== Segment start ==

Lemma push_spec (b p n : N) (st : State) (shell : list DirectionSet) (set : DirectionSet)
    (x : Direction) :
  dirs st !! N.to_nat b = Some shell -> shell !! N.to_nat p = Some set ->
  set !! N.to_nat n = Some x ->
  exists st',
    push b p n st = Normal st'
    /\ merged st' = merged st ++ [mkOutDir x b p]
    /\ tagged (dirs st') ++ [mkOutDir x b p] ≡ₚ tagged (dirs st)
    /\ shape (dirs st') = shape (dirs st).
Proof.
  intros Hb Hp Hn. unfold push.
  rewrite (proj2 (at_index_Normal _ _ _) Hb). cbn [and_then].
  rewrite (proj2 (at_index_Normal _ _ _) Hp). cbn [and_then].
  rewrite (proj2 (at_index_Normal _ _ _) Hn). cbn [and_then].
  eexists. split; [reflexivity |]. cbn [merged dirs]. destruct x as [x0 x1 x2]. cbn.
  split; [reflexivity |]. split.
  - rewrite <- (tagged_remove (dirs st) _ _ _ shell set (mkDirection x0 x1 x2) Hb Hp Hn).
    now rewrite !N2Nat.id.
  - now apply shape_remove.
Qed.

End DirmergeFacts.

Section DirmergeSteps.
Import Dirmerge.
Context `{Arithmetic}.

Lemma regular_subset (num_subsets : N) (ds : list (list DirectionSet)) (b p : N) :
  regular num_subsets ds -> (b < size ds)%N -> (p < num_subsets)%N ->
  exists set, subset ds b p = Normal set.
Proof.
  intros Hreg Hb Hp.
  destruct (at_index_lt ds b Hb) as [shell Hshell].
  assert (Hlen : N.of_nat (length shell) = num_subsets).
  { apply at_index_Normal in Hshell.
    unfold regular, shape in Hreg. rewrite Forall_lookup in Hreg.
    apply (Hreg (N.to_nat b)). now rewrite list_lookup_fmap, Hshell. }
  destruct (at_index_lt shell p) as [set Hset]; [unfold size; lia |].
  exists set. unfold subset. rewrite Hshell. exact Hset.
Qed.

Lemma regular_shape (num_subsets : N) (ds ds' : list (list DirectionSet)) :
  shape ds' = shape ds -> regular num_subsets ds -> regular num_subsets ds'.
Proof. unfold regular. now intros ->. Qed.

Lemma shape_size (ds ds' : list (list DirectionSet)) :
  shape ds' = shape ds -> size ds' = size ds.
Proof.
  unfold shape, size. intros Hs. apply (f_equal length) in Hs.
  rewrite !length_fmap in Hs. now rewrite Hs.
Qed.

Lemma energy_returns (b p n : N) (st : State) (set : DirectionSet) :
  subset (dirs st) b p = Normal set -> (n < size set)%N ->
  exists E, energy b p n st = Normal E.
Proof.
  intros Hset Hn. unfold energy.
  destruct (for_each_invariant (fun _ => True) (merged st)
              (fun d E => if (OutDir_b d =? b)%N
                          then let! set := subset (dirs st) b p in
                               let! x := at_index set n in
                               Normal (add E (energy_pair (OutDir_d d) x))
                          else Normal E) value_0_0 I) as (E & HE & _).
  - intros d E _ _. destruct (OutDir_b d =? b)%N; [| eauto].
    rewrite Hset. cbn [and_then].
    destruct (at_index_lt set n Hn) as [x ->]. cbn [and_then]. eauto.
  - eauto.
Qed.

Lemma find_lowest_energy_direction_spec (b p : N) (st : State) (set : DirectionSet) :
  subset (dirs st) b p = Normal set ->
  exists n, find_lowest_energy_direction b p st = Normal n
            /\ (set <> [] -> (n < size set)%N).
Proof.
  intros Hset. unfold find_lowest_energy_direction. rewrite Hset. cbn [and_then].
  destruct (for_upto_invariant
              (fun k (found : N * value_type) => fst found = 0%N \/ (fst found < N.of_nat k)%N)
              (length set)
              (fun n found => let! E := energy b p n st in
                              if less E (snd found) then Normal (n, E) else Normal found)
              (0%N, numeric_limits_max)) as (found & Hrun & Hfound).
  - now left.
  - intros n found Hn Hinv.
    destruct (energy_returns b p (N.of_nat n) st set Hset) as [E ->]; [unfold size; lia |].
    cbn [and_then]. destruct (less E (snd found)).
    + eexists. split; [reflexivity |]. right. cbn [fst]. lia.
    + eexists. split; [reflexivity |]. destruct Hinv; [now left | right; lia].
  - exists (fst found). unfold size. rewrite Hrun. split; [reflexivity |].
    intros Hne. destruct set; [congruence |]. cbn [length] in *. destruct Hfound; lia.
Qed.

Lemma shortfall_returns (n : N) (fraction : list float) (st : State) :
  (n < size fraction)%N -> exists f, shortfall n fraction st = Normal f.
Proof.
  intros Hn. unfold shortfall. destruct (at_index_lt fraction n Hn) as [share ->].
  cbn [and_then]. eauto.
Qed.

Lemma nonempty_or_not (ds : list (list DirectionSet)) (b p : N) (set : DirectionSet) :
  subset ds b p = Normal set ->
  (size set =? 0)%N = true /\ ~ nonempty_at ds b p
  \/ (size set =? 0)%N = false /\ nonempty_at ds b p.
Proof.
  intros Hset. destruct set as [| x set].
  - left. split; [reflexivity |]. intros (set' & Hset' & Hne). congruence.
  - right. split; [reflexivity |]. exists (x :: set). split; [assumption | discriminate].
Qed.

(** The scan of the shells answers shell 0 or a shell that has a direction
    left in the subset; when the shortfalls compare, it answers such a
    shell whenever there is one. *)
Lemma find_shell_spec (num_subsets num_bvalues nPE : N) (fraction : list float) (st : State) :
  regular num_subsets (dirs st) -> size (dirs st) = num_bvalues ->
  size fraction = num_bvalues -> (nPE < num_subsets)%N ->
  exists b, find_shell num_bvalues nPE fraction st = Normal b
    /\ (b = 0%N \/ (b < num_bvalues)%N /\ nonempty_at (dirs st) b nPE)
    /\ (comparable fraction st ->
        forall n, (n < num_bvalues)%N -> nonempty_at (dirs st) n nPE ->
                  nonempty_at (dirs st) b nPE).
Proof.
  intros Hreg Hsize Hfrac HnPE. unfold find_shell.
  destruct (for_upto_invariant
              (fun k (found : N * value_type) =>
                 (fst found = 0%N
                  /\ (comparable fraction st ->
                      snd found = numeric_limits_max
                      /\ forall n, (n < N.of_nat k)%N -> ~ nonempty_at (dirs st) n nPE))
                 \/ ((fst found < N.of_nat k)%N /\ nonempty_at (dirs st) (fst found) nPE))
              (N.to_nat num_bvalues)
              (fun n found =>
                 let! f_diff := shortfall n fraction st in
                 if less f_diff (snd found) then
                   let! set := subset (dirs st) n nPE in
                   if (size set =? 0)%N then Normal found else Normal (n, f_diff)
                 else Normal found)
              (0%N, numeric_limits_max)) as (found & Hrun & Hfound).
  - left. split; [reflexivity |]. intros _. split; [reflexivity |]. intros n Hn. lia.
  - intros n found Hn Hinv.
    destruct (shortfall_returns (N.of_nat n) fraction st) as [f Hf]; [lia |].
    rewrite Hf. cbn [and_then].
    destruct (regular_subset num_subsets (dirs st) (N.of_nat n) nPE Hreg) as [set Hset];
      [lia | assumption |].
    destruct (less f (snd found)) eqn:Hless.
    + rewrite Hset. cbn [and_then].
      destruct (nonempty_or_not _ _ _ _ Hset) as [[-> Hempty] | [-> Hne]].
      * eexists. split; [reflexivity |].
        destruct Hinv as [[H0 Hcmp] | [Hlt Hne]].
        -- left. split; [assumption |]. intros Hc. destruct (Hcmp Hc) as [Hmax Hall].
           split; [assumption |]. intros m Hm.
           destruct (N.eq_dec m (N.of_nat n)) as [-> | Hneq]; [assumption |].
           apply Hall. lia.
        -- right. split; [lia | assumption].
      * eexists. split; [reflexivity |]. right. cbn [fst]. split; [lia | assumption].
    + eexists. split; [reflexivity |].
      destruct Hinv as [[H0 Hcmp] | [Hlt Hne]].
      * left. split; [assumption |]. intros Hc. destruct (Hcmp Hc) as [Hmax Hall].
        rewrite Hmax, (Hc _ _ Hf) in Hless. discriminate.
      * right. split; [lia | assumption].
  - rewrite N2Nat.id in Hrun, Hfound. rewrite Hrun. cbn [and_then].
    exists (fst found). split; [reflexivity |]. split.
    + destruct Hfound as [[H0 _] | [Hlt Hne]]; [now left | right; now split].
    + intros Hc n Hn Hne. destruct Hfound as [[H0 Hcmp] | [Hlt Hne']]; [| assumption].
      destruct (Hcmp Hc) as [_ Hall]. now destruct (Hall n Hn).
Qed.

End DirmergeSteps.

Section DirmergeLoop.
Import Dirmerge.
Context `{Arithmetic}.

Lemma next_subset_mod (num_subsets nPE : N) :
  (nPE < num_subsets)%N -> (num_subsets < SIZE_MODULUS)%N ->
  next_subset num_subsets nPE = ((nPE + 1) mod num_subsets)%N.
Proof.
  intros HnPE Hns. unfold next_subset, size_succ.
  rewrite (N.mod_small (nPE + 1) SIZE_MODULUS) by lia.
  destruct (N.leb_spec num_subsets (nPE + 1)).
  - assert (nPE + 1 = num_subsets)%N as -> by lia. now rewrite N.Div0.mod_same.
  - now rewrite N.mod_small.
Qed.

Lemma iteration_eq (num_subsets num_bvalues : N) (fraction : list float) (st : State) (nPE : N) :
  iteration num_subsets num_bvalues fraction (st, nPE)
  = let! b := find_shell num_bvalues nPE fraction st in
    let! n := find_lowest_energy_direction b nPE st in
    let! set := subset (dirs st) b nPE in
    let! st' := (if (size set =? 0)%N then Normal st else push b nPE n st) in
    Normal (st', next_subset num_subsets nPE).
Proof. reflexivity. Qed.

(** One turn of the loop: it ends, keeps the shape of [dirs] and moves on
    to the next subset; it either changes nothing else, or moves one
    direction of subset [nPE] from [dirs] to the end of [merged]. *)
Lemma iteration_spec (num_subsets num_bvalues : N) (fraction : list float)
    (st : State) (nPE : N) :
  regular num_subsets (dirs st) -> size (dirs st) = num_bvalues ->
  size fraction = num_bvalues -> (1 <= num_bvalues)%N -> (nPE < num_subsets)%N ->
  exists st',
    iteration num_subsets num_bvalues fraction (st, nPE)
    = Normal (st', next_subset num_subsets nPE)
    /\ shape (dirs st') = shape (dirs st)
    /\ ((st' = st
         /\ (decisive num_bvalues fraction st ->
             forall n, (n < num_bvalues)%N -> ~ nonempty_at (dirs st) n nPE))
        \/ exists o, merged st' = merged st ++ [o]
                     /\ tagged (dirs st') ++ [o] ≡ₚ tagged (dirs st)
                     /\ OutDir_pe o = nPE).
Proof.
  intros Hreg Hsize Hfrac Hnb HnPE. rewrite iteration_eq.
  destruct (find_shell_spec num_subsets num_bvalues nPE fraction st Hreg Hsize Hfrac HnPE)
    as (b & -> & Hb & Hdec).
  cbn [and_then].
  assert (Hblt : (b < num_bvalues)%N) by (destruct Hb as [-> | [? _]]; lia).
  destruct (regular_subset num_subsets (dirs st) b nPE Hreg) as [set Hset];
    [lia | assumption |].
  destruct (find_lowest_energy_direction_spec b nPE st set Hset) as (n & -> & Hn).
  cbn [and_then]. rewrite Hset. cbn [and_then].
  destruct (nonempty_or_not _ _ _ _ Hset) as [[-> Hempty] | [-> Hne]]; cbn [and_then].
  - exists st. split; [reflexivity |]. split; [reflexivity |]. left.
    split; [reflexivity |]. intros [-> | Hcmp] m Hm Hnonempty.
    + assert (m = 0%N) as -> by lia. assert (b = 0%N) as -> by lia. contradiction.
    + apply Hempty. now apply (Hdec Hcmp m).
  - destruct Hne as (set' & Hset' & Hne). rewrite Hset in Hset'. injection Hset' as <-.
    apply subset_Normal in Hset as (shell & Hshell & Hset).
    destruct (at_index_lt set n (Hn Hne)) as [x Hx]. apply at_index_Normal in Hx.
    destruct (push_spec b nPE n st shell set x Hshell Hset Hx)
      as (st' & -> & Hmerged & Hperm & Hshape).
    cbn [and_then]. exists st'. split; [reflexivity |]. split; [assumption |].
    right. exists (mkOutDir x b nPE). now repeat split.
Qed.

Lemma kept_step (num_subsets num_bvalues : N) (input : list (list DirectionSet))
    (fraction : list float) (s : State * N) :
  kept num_subsets num_bvalues input s ->
  size fraction = num_bvalues -> (1 <= num_bvalues)%N -> (num_subsets < SIZE_MODULUS)%N ->
  exists s',
    iteration num_subsets num_bvalues fraction s = Normal s'
    /\ kept num_subsets num_bvalues input s'
    /\ snd s' = ((snd s + 1) mod num_subsets)%N
    /\ ((fst s' = fst s
         /\ (decisive num_bvalues fraction (fst s) ->
             forall n, (n < num_bvalues)%N -> ~ nonempty_at (dirs (fst s)) n (snd s)))
        \/ exists o, merged (fst s') = merged (fst s) ++ [o]
                     /\ tagged (dirs (fst s')) ++ [o] ≡ₚ tagged (dirs (fst s))).
Proof.
  destruct s as [st nPE]. intros (Hreg & Hsize & HnPE & Hne & Hperm) Hfrac Hnb Hns.
  cbn [fst snd] in *.
  destruct (iteration_spec num_subsets num_bvalues fraction st nPE Hreg Hsize Hfrac Hnb HnPE)
    as (st' & Hit & Hshape & Hcases).
  exists (st', next_subset num_subsets nPE). split; [assumption |]. cbn [fst snd].
  assert (Hnext : next_subset num_subsets nPE = ((nPE + 1) mod num_subsets)%N)
    by now apply next_subset_mod.
  split; [| split; [assumption |]].
  - unfold kept. cbn [fst snd]. split; [now apply (regular_shape _ _ _ Hshape) |].
    split; [now rewrite (shape_size _ _ Hshape) |].
    split; [rewrite Hnext; apply N.mod_lt; lia |].
    destruct Hcases as [[-> _] | (o & Hm & Hp & _)]; [now split |].
    split.
    + rewrite Hm. intros Heq. now apply app_eq_nil in Heq as [_ ?].
    + rewrite Hm, <- Hperm, <- Hp, <- app_assoc. apply Permutation_app_head.
      apply Permutation_app_comm.
  - destruct Hcases as [[-> Hq] | (o & Hm & Hp & _)]; [left; now split | right; eauto].
Qed.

== Segment end ==

Take the lines above from the one containing "destruct s as" down to the one containing "by now apply next_subset_mod.", and transcribe them exactly, both ends included.

* _Exercise solution_
  destruct s as [st nPE]. intros (Hreg & Hsize & HnPE & Hne & Hperm) Hfrac Hnb Hns.
  cbn [fst snd] in *.
  destruct (iteration_spec num_subsets num_bvalues fraction st nPE Hreg Hsize Hfrac Hnb HnPE)
    as (st' & Hit & Hshape & Hcases).
  exists (st', next_subset num_subsets nPE). split; [assumption |]. cbn [fst snd].
  assert (Hnext : next_subset num_subsets nPE = ((nPE + 1) mod num_subsets)%N)
    by now apply next_subset_mod.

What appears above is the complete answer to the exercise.